Unfortunately, the directions for doing this haven't been made very clear. From watching various examples being performed, I know that there are certain methods of doing this: using Taylor series, using conjugates if square roots are involved, or finding a common denominator when two fractions are being subtracted.
However, I'm having some trouble noticing exactly when loss of precision is going to occur. So far the only thing I know for certain is that when you subtract two numbers that are close to being the same, loss of precision occurs since high order digits are significant, and you lose those from round off.
My question is what are some other common situations I should be looking for, and what are considered 'good' methods of approaching them?
For example, here is one problem:
f(x) = tan(x) − sin(x) when x ~ 0
What is the best and worst algorithm for evaluating this out of these three choices:
(a) (1/ cos(x) − 1) sin(x),
(b) (x^3)/2
(c) tan(x)*(sin(x)^2)/(cos(x) + 1).
I understand that when x is close to zero, tan(x) and sin(x) are nearly the same. I don't understand how or why any of these algorithms are better or worse for solving the problem.
Another rule of thumb usually used is this: When adding a long series of numbers, start adding from numbers closest to zero and end with the biggest numbers.

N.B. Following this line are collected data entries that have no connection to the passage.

Lemma engaged_valid fuel id s r s' :
  on_block_valid (S fuel) id s = (Done r, s') → engaged s → stays s s'.
Proof.
  intros Hrun He. destruct (on_block_valid_effect (S fuel) id s) as (_ & Hquiet & Hother & _).
  destruct (engaged_height s He) as [_ Hwb]. destruct (decide (pb_block_id b = id)) as [Hid|Hne].
  2: { rewrite (Hother b Hwb Hne) in Hrun. injection Hrun as _ <-. by apply stays_refl. }
  destruct He as [Hw|Hj].
  - rewrite (Hquiet b Hwb Hid) in Hrun by (rewrite (wt_phase s Hw); done). injection Hrun as _ <-. by apply stays_refl; left.
  - subst id. destruct (round_validated f n v b fuel Haccept s (jn_round s Hj) (jn_time s Hj)) as (a & s1 & Hrun' & Hr & Ht & Hf & _ & Hc).
    rewrite Hrun in Hrun'. injection Hrun' as _ <-. apply stays_joined; [|done].
    eapply joined_forward; [done..| |exact Hj]. destruct Hc as [Hc|[-> _]]; [by right|by left].
Qed.

Lemma try_ok_inv {A B} (m : NodeM A) (x : B) s r s' :
  (try_bind (λ _, mret (Ok x)) m : NodeM B) s = (Done r, s') → ∃ r', m s = (Done r', s').
Proof. rewrite run_try. destruct (m s) as [[[]| |] s1]; [..|done|done]; intros [= _ <-]; by eexists. Qed.

(** A message that gets through is handled. *)
Lemma handled fuel message m s r s' :
  from_peer_message message false = Ok m →
  handle_update fuel (Ok (UpdatePeerMessage message (mi_signer_id (info m)))) s = (Done r, s') →
  ∃ r', on_peer_message fuel m s = (Done r', s').
Proof.
  intros Hm. cbn [handle_update]. rewrite Hm, run_try_ret_ok, decide_False by auto. apply try_ok_inv.
Qed.

Lemma engaged_update fuel u s r s' :
  handle_update (S fuel) u s = (Done r, s') → round_update u → engaged s → stays s s'.
Proof.
  intros Hrun Hu He. pose proof (stays_refl s He) as Hsame. destruct (engaged_height s He) as [Hn _].
  destruct u as [[blk|id|id|id|message sender| | |]|[]]; try done; cbn [handle_update round_update] in *;
    try (by injection Hrun as _ <-).
  - apply try_ok_inv in Hrun as [r' Hrun]. assert (s' = s) as ->; [|done]. revert Hrun.
    unfold on_block_new, on_block_new_body. rewrite run_get_state, Hn, bool_decide_true by done. by intros [= _ <-].
  - apply try_ok_inv in Hrun as [r' Hrun]. by eapply engaged_valid.
  - destruct (from_peer_message message false) as [m|e] eqn:Hm; [|by injection Hrun as _ <-]. rewrite run_try_ret_ok in Hrun.
    revert Hrun. case_decide; [by intros [= _ <-]|]. intros [r' Hrun]%try_ok_inv. by eapply engaged_message; [|apply Hu|].
Qed.

Context `{FileSystem} `{Serde PbftState}.

(** The vote an update brings is stored. *)
Definition stores u s' : Prop :=
  ∀ message m, from_peer_message message false = Ok m → vote m → mi_view (info m) = v →
    u = Ok (UpdatePeerMessage message (mi_signer_id (info m))) → m ∈ stored (msg_log s').
(** An engine with a fit node, whose state is in memory. *)
Definition fits n v e : Prop := fit n v (sys_of e) ∧ storage_path (eng_state e) = None.

Lemma fits_le n v n' v' e : n ≤ n' → v ≤ v' → fits n v e → fits n' v' e.
Proof. intros Hn Hv [? ?]. split; [by eapply fit_le|done]. Qed.

Lemma ends_with_state {A} n v n' v' (m : SM Sys A) e :
  fits n v e → ends_in (fit n' v') m (sys_of e) → ends_in (fits n' v') (with_state m) e.
Proof.
  intros [_ Hp] (a & s' & Hm & Hs). exists a, (put_sys s' e). unfold with_state, zoom. rewrite Hm.
  split; [done|]. split; [by rewrite sys_of_put|]. cbn [put_sys eng_state].
  by rewrite (storage_path_put (St:=AnyStorage)).
Qed.

Lemma ends_handle_result n v r e : fits n v e → ends_in (fits n v) (handle_pbft_result r) e.
Proof. intros He. destruct r as [|[]]; eexists _, _; by split. Qed.

Lemma ends_now n v e : fits n v e → ends_in (fits n v) engine_now e.
Proof.
  intros He. eapply ends_with_state; [exact He|]. destruct He as [Hs _]. eexists _, _. split; [done|]. fit_same Hs.
Qed.

Lemma ends_tick n v n' v' (cb : SM Engine ()) t e :
  n ≤ n' → v ≤ v' → (∀ e, fits n v e → ends_in (fits n' v') cb e) → fits n v e →
  ends_in (fits n' v') (tick engine_now cb t) e.
Proof.
  intros Hn Hv Hcb He. unfold tick. apply (ends_seq _ (fits n v)); [by apply ends_now|]. intros now1 e1 He1. cbv zeta.
  case_bool_decide; [|apply ends_ret; by eapply fits_le].
  apply (ends_seq _ (fits n' v')); [by apply Hcb|]. intros _ e2 He2.
  apply (ends_seq _ (fits n' v')); [by apply ends_now|]. intros ? e3 He3. by apply ends_ret.
Qed.

Lemma working_callback_fits n v e : v + 1 < two64 → fits n v e → ends_in (fits n (v + 1)) (working_callback fuel) e.
Proof.
  intros Hv He. assert (∀ e, fits n v e → fits n (v + 1) e) as Hup by (intros e'; apply fits_le; lia).
  unfold working_callback. apply (ends_seq _ (fits n v)).
  { eapply ends_with_state; [exact He|]. apply try_publish_fit, He. }
  intros r e1 He1. apply (ends_seq _ (fits n v)); [destruct r; eexists _, _; by split|].
  intros _ e2 He2. apply (ends_seq _ (fits n v)).
  { eapply ends_with_state; [exact He2|]. apply check_timeout_fit, He2. }
  intros expired e3 He3. destruct expired; [|by apply ends_ret, Hup]. apply (ends_seq _ (fits n (v + 1))).
  { eapply ends_with_state; [exact He3|]. apply propose_fit; [done..|apply He3]. }
  intros r' e4 He4. by apply ends_handle_result.
Qed.

Lemma backlog_callback_fits n v e : fits n v e → ends_in (fits n v) (backlog_callback fuel) e.
Proof.
  intros He. apply (ends_seq _ (fits n v)).
  - eapply ends_with_state; [exact He|]. apply retry_backlog_fit, He.
  - intros r e1 He1. by apply ends_handle_result.
Qed.

(** What ends the loop. *)
Definition stops u : Prop := u = Ok UpdateShutdown ∨ u = Err RecvDisconnected.

Lemma handle_update_stops n v u s :
  n + 1 < two64 → v + 1 < two64 → decent v u → fit n v s →
  ∃ r s', handle_update fuel u s = (Done r, s') ∧ fit (n + 1) (v + 1) s' ∧ (r = Ok false ↔ stops u).
Proof.
  intros Hn Hv Hu Hs. destruct (handle_update_fit n v u s) as (r & s' & Hr & Hs'); [done..|].
  exists r, s'. split_and!; [done..|]. destruct r as [again|err].
  - destruct (loop_ends_on_shutdown fuel u s again s' Hr) as [Hiff _]. unfold stops. rewrite <- Hiff. by split; [intros [=]|intros ->].
  - split; [done|]. by intros [-> | ->].
Qed.

(** The two tickers of an iteration. *)
Definition tickers : SM Engine bool :=
  e ← sm_gets eng_working;
  t ← tick engine_now (working_callback fuel) e;
  _ ← sm_modify (set_working t);
  e ← sm_gets eng_backlog;
  t ← tick engine_now (backlog_callback fuel) e;
  _ ← sm_modify (set_backlog_ticker t);
  mret true.

Lemma after_update_tickers r :
  after_update fuel r =
  if decide (r = Ok false) then mret false
  else _ ← match r with Ok _ => mret tt | Err err => handle_pbft_result (Err err) end; tickers.
Proof. by destruct r as [[]|]. Qed.

Lemma tickers_fits n v e : v + 1 < two64 → fits n v e → ends_in (fits n (v + 1)) tickers e.
Proof.
  intros Hv He. apply (ends_seq _ (fits n v)); [by eexists _, _|]. intros t e1 He1.
  apply (ends_seq _ (fits n (v + 1))).
  { eapply ends_tick; [..|exact He1]; [lia..|]. intros. by apply working_callback_fits. }
  intros t1 e2 He2. apply (ends_seq _ (fits n (v + 1))); [by apply ends_modify|].
  intros _ e3 He3. apply (ends_seq _ (fits n (v + 1))); [by eexists _, _|]. intros t2 e4 He4.
  apply (ends_seq _ (fits n (v + 1))).
  { eapply ends_tick; [..|exact He4]; [done..|]. intros. by apply backlog_callback_fits. }
  intros t3 e5 He5. apply (ends_seq _ (fits n (v + 1))); [by apply ends_modify|]. intros. by apply ends_ret.
Qed.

Explaining why this is good is abit tricky. when you're adding small numbers to a large numbers, there is a chance they will be completely discarded because they are smaller than then lowest digit in the current mantissa of a large number. take for instance this situation:
a = 1,000,000;
do 100,000,000 time:
a += 0.01;
if 0.01 is smaller than the lowest mantissa digit, then the loop does nothing and the end result is a == 1,000,000 but if you do this like this:
a = 0;
do 100,000,000 time:
a += 0.01;
a += 1,000,000;
Than the low number slowly grow and you're more likely to end up with something close to a == 2,000,000 which is the right answer.
This is ofcourse an extreme example but I hope you get the idea.